Problem: The answer should be an exact repeat of the stretch of material below from the line containing "- apply bind_Ok_inv in H. destruct H as (s1" through the line containing "Module JSString.".

Data under study:
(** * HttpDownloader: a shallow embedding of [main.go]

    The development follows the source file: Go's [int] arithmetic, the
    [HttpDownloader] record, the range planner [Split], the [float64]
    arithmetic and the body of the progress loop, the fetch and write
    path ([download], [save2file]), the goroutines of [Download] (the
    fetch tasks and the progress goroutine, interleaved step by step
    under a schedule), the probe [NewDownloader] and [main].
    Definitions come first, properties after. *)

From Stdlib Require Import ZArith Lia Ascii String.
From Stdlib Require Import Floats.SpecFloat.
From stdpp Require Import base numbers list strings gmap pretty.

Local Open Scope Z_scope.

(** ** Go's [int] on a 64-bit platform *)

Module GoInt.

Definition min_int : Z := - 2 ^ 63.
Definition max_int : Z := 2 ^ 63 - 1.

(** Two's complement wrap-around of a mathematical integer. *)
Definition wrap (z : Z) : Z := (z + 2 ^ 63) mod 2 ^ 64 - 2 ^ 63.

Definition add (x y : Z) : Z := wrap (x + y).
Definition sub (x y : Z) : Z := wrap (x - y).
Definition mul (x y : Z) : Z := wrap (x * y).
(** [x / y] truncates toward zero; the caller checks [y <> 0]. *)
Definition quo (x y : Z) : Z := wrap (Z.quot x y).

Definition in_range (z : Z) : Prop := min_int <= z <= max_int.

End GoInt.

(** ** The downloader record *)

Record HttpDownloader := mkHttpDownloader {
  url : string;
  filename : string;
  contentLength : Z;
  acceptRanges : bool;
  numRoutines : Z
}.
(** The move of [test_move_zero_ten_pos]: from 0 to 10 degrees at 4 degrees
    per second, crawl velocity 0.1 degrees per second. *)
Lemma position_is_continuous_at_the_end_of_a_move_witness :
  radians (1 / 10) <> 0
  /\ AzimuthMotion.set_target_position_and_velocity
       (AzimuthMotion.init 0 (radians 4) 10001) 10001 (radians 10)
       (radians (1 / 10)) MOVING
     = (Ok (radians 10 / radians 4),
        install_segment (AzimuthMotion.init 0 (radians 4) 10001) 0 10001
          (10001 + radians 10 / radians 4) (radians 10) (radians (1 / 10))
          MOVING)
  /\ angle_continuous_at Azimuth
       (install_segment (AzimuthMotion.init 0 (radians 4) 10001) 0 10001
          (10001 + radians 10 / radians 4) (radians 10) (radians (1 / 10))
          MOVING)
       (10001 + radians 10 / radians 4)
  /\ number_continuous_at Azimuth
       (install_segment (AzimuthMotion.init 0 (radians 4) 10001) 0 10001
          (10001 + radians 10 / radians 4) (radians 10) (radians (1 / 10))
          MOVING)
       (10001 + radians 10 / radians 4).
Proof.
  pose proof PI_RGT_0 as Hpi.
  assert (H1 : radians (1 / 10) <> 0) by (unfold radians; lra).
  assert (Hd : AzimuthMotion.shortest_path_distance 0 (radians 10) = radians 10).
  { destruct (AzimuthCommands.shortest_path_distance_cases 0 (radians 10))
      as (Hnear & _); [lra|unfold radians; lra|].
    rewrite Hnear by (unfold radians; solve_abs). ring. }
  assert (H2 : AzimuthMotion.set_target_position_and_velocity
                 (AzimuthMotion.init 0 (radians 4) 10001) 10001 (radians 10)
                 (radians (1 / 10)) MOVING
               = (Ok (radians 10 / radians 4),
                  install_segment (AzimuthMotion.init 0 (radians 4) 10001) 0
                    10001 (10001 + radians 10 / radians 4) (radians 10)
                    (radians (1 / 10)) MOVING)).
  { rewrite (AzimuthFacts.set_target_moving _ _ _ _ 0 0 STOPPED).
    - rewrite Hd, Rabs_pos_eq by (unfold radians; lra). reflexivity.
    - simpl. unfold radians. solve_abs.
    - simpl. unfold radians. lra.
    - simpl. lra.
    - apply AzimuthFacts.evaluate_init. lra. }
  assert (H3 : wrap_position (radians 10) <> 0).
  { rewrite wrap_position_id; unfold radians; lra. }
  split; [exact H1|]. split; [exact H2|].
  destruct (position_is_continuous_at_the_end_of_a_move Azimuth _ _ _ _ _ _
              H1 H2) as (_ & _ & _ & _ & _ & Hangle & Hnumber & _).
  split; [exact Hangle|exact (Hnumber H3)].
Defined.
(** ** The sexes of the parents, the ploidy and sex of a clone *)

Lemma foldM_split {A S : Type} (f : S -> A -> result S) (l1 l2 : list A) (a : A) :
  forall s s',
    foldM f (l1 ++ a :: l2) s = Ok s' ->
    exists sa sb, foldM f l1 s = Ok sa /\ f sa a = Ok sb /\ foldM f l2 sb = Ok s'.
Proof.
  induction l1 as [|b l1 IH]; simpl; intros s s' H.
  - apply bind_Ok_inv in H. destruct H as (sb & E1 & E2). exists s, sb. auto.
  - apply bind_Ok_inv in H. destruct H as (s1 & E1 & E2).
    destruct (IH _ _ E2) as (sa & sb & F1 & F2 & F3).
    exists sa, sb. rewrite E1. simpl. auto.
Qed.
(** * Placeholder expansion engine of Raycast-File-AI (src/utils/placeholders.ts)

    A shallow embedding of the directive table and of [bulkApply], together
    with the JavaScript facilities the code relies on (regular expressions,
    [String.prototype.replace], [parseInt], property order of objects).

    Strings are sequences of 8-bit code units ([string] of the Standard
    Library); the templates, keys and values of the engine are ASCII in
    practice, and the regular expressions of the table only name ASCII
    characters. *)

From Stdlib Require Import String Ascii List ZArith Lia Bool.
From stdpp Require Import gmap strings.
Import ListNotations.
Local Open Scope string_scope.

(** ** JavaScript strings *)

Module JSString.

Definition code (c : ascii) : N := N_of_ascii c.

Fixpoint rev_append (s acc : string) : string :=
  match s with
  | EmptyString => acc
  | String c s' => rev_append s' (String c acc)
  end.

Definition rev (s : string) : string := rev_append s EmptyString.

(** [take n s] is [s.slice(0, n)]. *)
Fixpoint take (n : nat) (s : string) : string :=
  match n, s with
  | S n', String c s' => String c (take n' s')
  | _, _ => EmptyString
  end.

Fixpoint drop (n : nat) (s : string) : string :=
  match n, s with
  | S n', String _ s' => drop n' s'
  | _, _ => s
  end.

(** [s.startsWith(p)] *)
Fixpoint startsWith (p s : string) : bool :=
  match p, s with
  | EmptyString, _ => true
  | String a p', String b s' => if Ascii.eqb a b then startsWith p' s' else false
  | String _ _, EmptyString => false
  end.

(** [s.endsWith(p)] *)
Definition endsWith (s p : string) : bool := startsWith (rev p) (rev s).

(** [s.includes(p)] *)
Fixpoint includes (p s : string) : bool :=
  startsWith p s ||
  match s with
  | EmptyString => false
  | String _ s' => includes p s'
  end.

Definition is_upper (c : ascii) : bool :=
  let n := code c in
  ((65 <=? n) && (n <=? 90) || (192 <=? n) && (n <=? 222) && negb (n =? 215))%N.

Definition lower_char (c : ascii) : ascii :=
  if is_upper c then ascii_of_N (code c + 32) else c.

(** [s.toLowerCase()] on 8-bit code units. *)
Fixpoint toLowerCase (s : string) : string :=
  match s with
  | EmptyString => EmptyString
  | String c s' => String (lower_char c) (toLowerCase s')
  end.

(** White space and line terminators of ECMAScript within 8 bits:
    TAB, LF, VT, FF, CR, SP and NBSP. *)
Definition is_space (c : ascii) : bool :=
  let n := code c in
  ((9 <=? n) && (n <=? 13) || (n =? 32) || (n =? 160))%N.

Response to this exercise:
  - apply bind_Ok_inv in H. destruct H as (s1 & E1 & E2).
    destruct (IH _ _ E2) as (sa & sb & F1 & F2 & F3).
    exists sa, sb. rewrite E1. simpl. auto.
Qed.
(** * Placeholder expansion engine of Raycast-File-AI (src/utils/placeholders.ts)

    A shallow embedding of the directive table and of [bulkApply], together
    with the JavaScript facilities the code relies on (regular expressions,
    [String.prototype.replace], [parseInt], property order of objects).

    Strings are sequences of 8-bit code units ([string] of the Standard
    Library); the templates, keys and values of the engine are ASCII in
    practice, and the regular expressions of the table only name ASCII
    characters. *)

From Stdlib Require Import String Ascii List ZArith Lia Bool.
From stdpp Require Import gmap strings.
Import ListNotations.
Local Open Scope string_scope.

(** ** JavaScript strings *)

Module JSString.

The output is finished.